В кабинете повисло тягостное молчание. “Что ж это я, — думала Янка, — сижу, молчу, терплю. Мне нечего возразить. Он на сто процентов прав. Но и я права!”
— Какие анкеты! Какое собеседование! — закричала она. — Ведь ребята молчат и поступают по-своему. Это стена, ее не прошибешь! Я хочу понять, как возникает эта стена. Мы идем к ним с добром, с лучшим, что есть у нас, а они отворачиваются, они души свои воротят. Почему?
— Но ты не… это… не горячись, — осадил ее Клочков. — Ты связалась с не лучшими представителями нашей молодежи и почему-то создаешь из этого проблему. На пустом месте ищешь, ничего там нет. И вообще, я не понял, чем вы там занимаетесь, Сделаем так. Соберем бюро и подробно все изложишь. О своей так называемой инициативе по исследованию… по социологическому исследованию. Посмотрим, что ты там увидела. Вместе разберемся, что делать. Если надо, то поможем. А сейчас мой тебе совет: ты всю эту самодеятельность немедленно прекрати. Чтоб бумаг таких больше к нам не поступало. А пока иди и учти, что я тебе посоветовал. Тоже мне разведчица Хари в стане врага!
Янка пошла к двери и услышала, как Григорий насмешливо фыркнул ей вслед.
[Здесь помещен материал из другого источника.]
Lemma depth_bound f q x : f !! q = Some x → (length q ≤ depth f)%nat.
Proof.
  intros Hq. apply elem_of_map_to_list in Hq. apply (list_elem_of_fmap_2 fst) in Hq. simpl in Hq.
  unfold depth. induction (map_to_list f).*1 as [|p l IH]; [by apply elem_of_nil in Hq|].
  simpl. apply elem_of_cons in Hq as [<-|Hq]; [lia|]. specialize (IH Hq). lia.
Qed.

Lemma walk_from_sound rd f fuel p x q y :
  Visit q y ∈ walk_from rd f fuel p x → (q = p ∧ y = x) ∨ (∃ s, s ≠ [] ∧ q = p ++ s ∧ f !! q = Some y).
Proof.
  revert p x. induction fuel as [|fuel IH]; intros p x; simpl; rewrite elem_of_cons.
  { intros [H|H]; [left; by simplify_eq|]. by destruct x; apply elem_of_nil in H. }
  intros [H|H]; [left; by simplify_eq|]. destruct x; [by apply elem_of_nil in H| |by apply elem_of_nil in H].
  destruct (rd p); [by apply list_elem_of_singleton in H|].
  apply list_elem_of_bind in H as (n & H & _).
  destruct (f !! (p ++ [n])) as [z|] eqn:Hz; [|by apply elem_of_nil in H].
  right. destruct (IH _ _ H) as [[-> ->]|(s & Hs & -> & Hq)].
  - exists [n]. done.
  - exists (n :: s). rewrite <-(assoc_L (++)) in *. done.
Qed.

Lemma walk_from_complete f fuel p x s y :
  fs_wf f → (p = [] ∧ x = Dir ∨ f !! p = Some x) → (depth f ≤ length p + fuel)%nat →
  (s = [] ∧ y = x) ∨ (s ≠ [] ∧ f !! (p ++ s) = Some y) →
  Visit (p ++ s) y ∈ walk_from (λ _, None) f fuel p x.
Proof.
  intros Hwf. revert p x s. induction fuel as [|fuel IH]; intros p x s Hp Hd Hs.
  - destruct Hs as [[-> ->]|[Hs Hq]]; simpl; rewrite ?app_nil_r; [by apply elem_of_cons; left|].
    pose proof (depth_bound _ _ _ Hq) as Hl. rewrite length_app in Hl. destruct s; [done|simpl in Hl; lia].
  - destruct Hs as [[-> ->]|[Hs Hq]]; cbn [walk_from]; rewrite ?app_nil_r; apply elem_of_cons; [by left|right].
    assert (x = Dir) as ->.
    { pose proof (wf_ancestor _ _ _ _ Hwf Hq Hs) as Hdir. destruct Hp as [[-> ->]|Hp]; [done|].
      destruct (Hwf _ _ Hp) as [Hne _]. apply is_dir_nonroot in Hdir; [|done]. congruence. }
    destruct s as [|n s]; [done|]. replace (p ++ n :: s) with ((p ++ [n]) ++ s) in * by (by rewrite <-(assoc_L (++))).
    assert (is_Some (f !! (p ++ [n]))) as [z Hz].
    { destruct s as [|m s]; [rewrite app_nil_r in Hq; eauto|].
      apply (wf_ancestor _ _ _ _ Hwf) in Hq; [|done]. apply is_dir_nonroot in Hq; [eauto|by destruct p]. }
    apply list_elem_of_bind. exists n. split; [|apply elem_of_children; eauto].
    rewrite Hz. apply IH; [by right|rewrite length_app; simpl; lia|].
    destruct s; [left|by right]. rewrite app_nil_r in Hq. split; congruence.
Qed.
Под это фырканье Янка и покинула кабинет. Она на минутку забежала к себе, переложила бумаги со стола в портфель, оделась и пошла домой.
Скверно все складывалось, очень скверно. Похоже, если все будут рассуждать подобно Клочкову, одобрения она не получит. А меж тем Янка чувствовала себя совершенно правой. Что-то такое происходило, что-то делалось с ребятами. Нужно было во всем разобраться. Конечно, притворяшки не самые лучшие люди на земле, но и не самые плохие. И у них есть какое-то свое дело. У них есть свой бог. Бог, который начинает существовать для них после шести часов вечера. Бог после шести.
Но и Клочков был прав. Это Янка тоже понимала. Она слишком вошла в роль притворяшки, слилась с ними. И не только внешне — в поведении, в словах, — в себе самой она ощущала перемены. На самом дне души зародилась симпатия к притворяшкам. Ей стала нравиться их странная, болезненная мечта, бессмысленное вроде бы времяпрепровождение. Упрек Клочкова бил в самую точку: она стала притворяшкой.
Поняв это, Янка ужаснулась и возмутилась. Как же так! Она этого не хотела, совсем другое было у нее на уме. “Но ничего, ничего, — успокаивала себя девушка, — я все исправлю. Меня поймут…”
Спускаясь по ярко-красной ковровой дорожке лестницы, Янка шла, погрузившись в свой мысли, ничего не замечая, не слыша. И вдруг ее точно ударило по глазам. На выходе в вестибюль маячила неприятно знакомая фигура. Возле дежурившего у проходной вахтера Ивана Никаноровича стоял ее нафталиновый сыщик. Наклонив голову к плечику в каком-то несовременном, старорежимном подобострастии, он что-то спрашивал у Ивана Никаноровича, торопливо шлепая мокрыми губами. Его серое лицо выражало интерес и преклонение. А Никанорыч с высоты своего роста басом что-то внушительно разъяснял внимательному слушателю.